This is a slapstick and sentimental play from 1936 by Moss Hart and George S Kaufman. Kaufman is most famous for this play, along with co-writing with Hart, Edna Ferber, and Ring Lardner at various times for plays and adaptations. He’s also probably the main character model for Barton Fink. Moss Hart is known writing the book Act One and for being married to Kitty Carlisle.
The play begins in a house full of an eccentric family. The mom is a painter! The grandfather says all kinds of things! There’s a guy wearing a toga! It’s the trope (or creation of the trope?) of the bohemian, eccentric family who has abjured capitalism in order to pursue a life, not of leisure necessarily, but of jouissance. The daughter in the family falls in love with a much more straight-laced man and they’re both worried about their families meeting. It turns out that this young man’s family just so happens to own the bank that might be foreclosing on her family’s house soon enough. A meeting is set up and it goes terribly, notably with everyone getting arrested. This leads to a final act confrontation and fallout where everybody learns a few lessons.

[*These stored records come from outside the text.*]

Lemma cmd_gallery_run W u :
  cmd_gallery W u =
    (Some tt, u,
     match stored_gallery u with
     | [] => [Reply "📭 Your gallery is empty."]
     | _ =>
         let to_send := last_n 5 (stored_gallery u) in
         if reply_media_group W to_send then [MediaGroup to_send true]
         else MediaGroup to_send false :: map ReplyPhoto to_send
     end).
Proof.
  unfold cmd_gallery, bind at 1, get, stored_gallery. cbn.
  destruct (default [] (gallery u)) as [|b l]; [done|].
  cbn zeta. destruct (reply_media_group W _); [done|].
  unfold bind, emit. by rewrite reply_each_run.
Qed.

(** X17.  [cmd_gallery] leaves the session alone.  An empty or missing
    gallery is answered with one message; otherwise the images sent are
    the last five saved at most, in the order saved, as one media group
    or, when that fails, one photo each in the same order. *)
Theorem cmd_gallery_sends_last_five W u :
  session (cmd_gallery W) u = u /\
  returned (cmd_gallery W) u = Some tt /\
  trace (cmd_gallery W) u =
    match stored_gallery u with
    | [] => [Reply "📭 Your gallery is empty."]
    | _ =>
        let to_send := last_n 5 (stored_gallery u) in
        if reply_media_group W to_send then [MediaGroup to_send true]
        else MediaGroup to_send false :: map ReplyPhoto to_send
    end /\
  (length (last_n 5 (stored_gallery u)) <= 5)%nat /\
  last_n 5 (stored_gallery u) `suffix_of` stored_gallery u.
Proof.
  unfold session, returned, trace. rewrite cmd_gallery_run.
  repeat split; [apply last_n_length|]. unfold last_n. apply suffix_drop.
Qed.

(** *** The conversation, beyond the claims *)


(** X19.  A state ignores the kind of update it has no handler for: a
    button press in a text state, a text in a button state, and a button
    payload that does not match the state's pattern.  Nothing is sent and
    nothing changes. *)
Theorem unexpected_update_ignored W s u x :
  handle_update W (match accepts s with
                   | TextInput => CallbackQuery x
                   | ButtonInput => Text x
                   end) {| conversation := Some s; data := u |} =
    ({| conversation := Some s; data := u |}, []) /\
  (PyStr.startswith x (states W s).1.2 = false ->
   handle_update W (CallbackQuery x) {| conversation := Some s; data := u |} =
     ({| conversation := Some s; data := u |}, [])).
Proof.
  split; [by destruct s|].
  intros Hp. destruct s; cbn in *; try done; by rewrite Hp.
Qed.









(** X22.  From ASK_NAME, a name, a phone number and then the OTP that
    [send_otp] generated lead to DIMENSION_CHOICE with the stripped name
    and phone, that OTP and [verified] in the session, the rest of the
    session as it was. *)
Theorem registration_flow W1 W2 W3 name_text phone_text u :
  run [(W1, Text name_text); (W2, Text phone_text); (W3, Text (generate_otp W2))]
      {| conversation := Some ASK_NAME; data := u |} =
    {| conversation := Some DIMENSION_CHOICE;
       data := with_verified (Some true)
                 (with_otp (Some (generate_otp W2))
                    (with_phone (Some (PyStr.strip phone_text))
                       (with_name (Some (PyStr.strip name_text)) u))) |}.
Proof.
  destruct (generate_otp_shape W2) as (Hne & _ & Hs).
  set (u2 := with_otp (Some (generate_otp W2))
               (with_phone (Some (PyStr.strip phone_text))
                  (with_name (Some (PyStr.strip name_text)) u))).
  destruct (verify_match (generate_otp W2) u2 (generate_otp W2)) as [Hv Hr];
    [done..|].
  change (run _ _) with
    {| conversation := settle (Some VERIFY_OTP)
                         (returned (verify_otp_handler (generate_otp W2)) u2);
       data := session (verify_otp_handler (generate_otp W2)) u2 |}.
  by rewrite Hv, Hr.
Qed.

End MoreHandlerFacts.

(** ** The further properties at concrete inputs *)

(** X5 at a concrete input: a session with no OTP at all. *)
Lemma verify_without_otp_witness :
  truthy (otp cleared) = false /\
  session (verify_otp_handler "4821") cleared = cleared /\
  returned (verify_otp_handler "4821") cleared = Some (Next VERIFY_OTP).
Proof.
  split; [reflexivity|].
  destruct (verify_without_otp "4821" cleared) as (Hs & Hr & _); [reflexivity|].
  split; [exact Hs | exact Hr].
Defined.

(** X9 at a concrete input: an edit of "a red fox" at 1024x1024. *)
Lemma generation_request_witness :
  ("a red fox. Edit: make it blue", 1024, 1024) ∈
    generation_calls (trace (handler_at online Edit "make it blue") ava) /\
  generation_calls (trace (handler_at online Edit "make it blue") ava) =
    [("a red fox. Edit: make it blue", 1024, 1024)] /\
  last_prompt (session (handler_at online Edit "make it blue") ava) =
    Some "a red fox. Edit: make it blue".
Proof.
  assert (("a red fox. Edit: make it blue", 1024, 1024) ∈
            generation_calls (trace (handler_at online Edit "make it blue") ava)) as Hin
    by (vm_compute; apply list_elem_of_here).
  split; [exact Hin|].
  destruct (generation_request online Edit "make it blue" ava _ _ _ Hin)
    as (Hc & _ & Hp & _).
  split; [exact Hc | exact Hp].
Defined.



(** X12 at a concrete input: regenerate in a session with no dimension. *)
Lemma regen_atomic_witness :
  invoked_generation (trace (regen_prompt_handler online "a blue fox") registered) = false /\
  session (regen_prompt_handler online "a blue fox") registered = registered.
Proof.
  split; [reflexivity|].
  destruct (regen_without_generation_is_atomic online "a blue fox" registered)
    as [Hs _]; [reflexivity|].
  exact Hs.
Defined.

(** X14 at a concrete input: the first save of a session. *)
Lemma save_below_capacity_witness :
  last_image ava = Some hi /\
  (length (stored_gallery ava) < 20)%nat /\
  gallery (session (after_image_action "act:save") ava) = Some [hi].
Proof.
  split; [reflexivity|]. split; [cbn; lia|].
  destruct (save_below_capacity ava hi) as (Hs & _);
    [reflexivity | cbn; lia |].
  rewrite Hs. reflexivity.
Defined.

(** X16 at a concrete input: an edit before any prompt. *)
Lemma edit_without_prompt_witness :
  truthy (last_prompt registered) = false /\
  session (edit_prompt_handler online "make it blue") registered = registered /\
  returned (edit_prompt_handler online "make it blue") registered =
    Some (Next AWAIT_PROMPT).
Proof.
  split; [reflexivity|].
  destruct (edit_without_prompt online "make it blue" registered) as (Hs & Hr & _);
    [reflexivity|].
  split; [exact Hs | exact Hr].
Defined.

The play is relatively predictable by today’s standards, but it was pretty beloved for the time, and makes some choice and funny time-period jokes (laughing at the president’s wife! A classic), but like I said it’s pretty sentimental and fun, anti-capitalist, in the nicest of ways. There’s some juicy parts, which is why it’s always been a go-to for certain actors. There’s a famous movie version too that came out soon after the play and won Best Picture in 1938. It’s a little forgotten, most likely because Gone with the Wind came out the next year.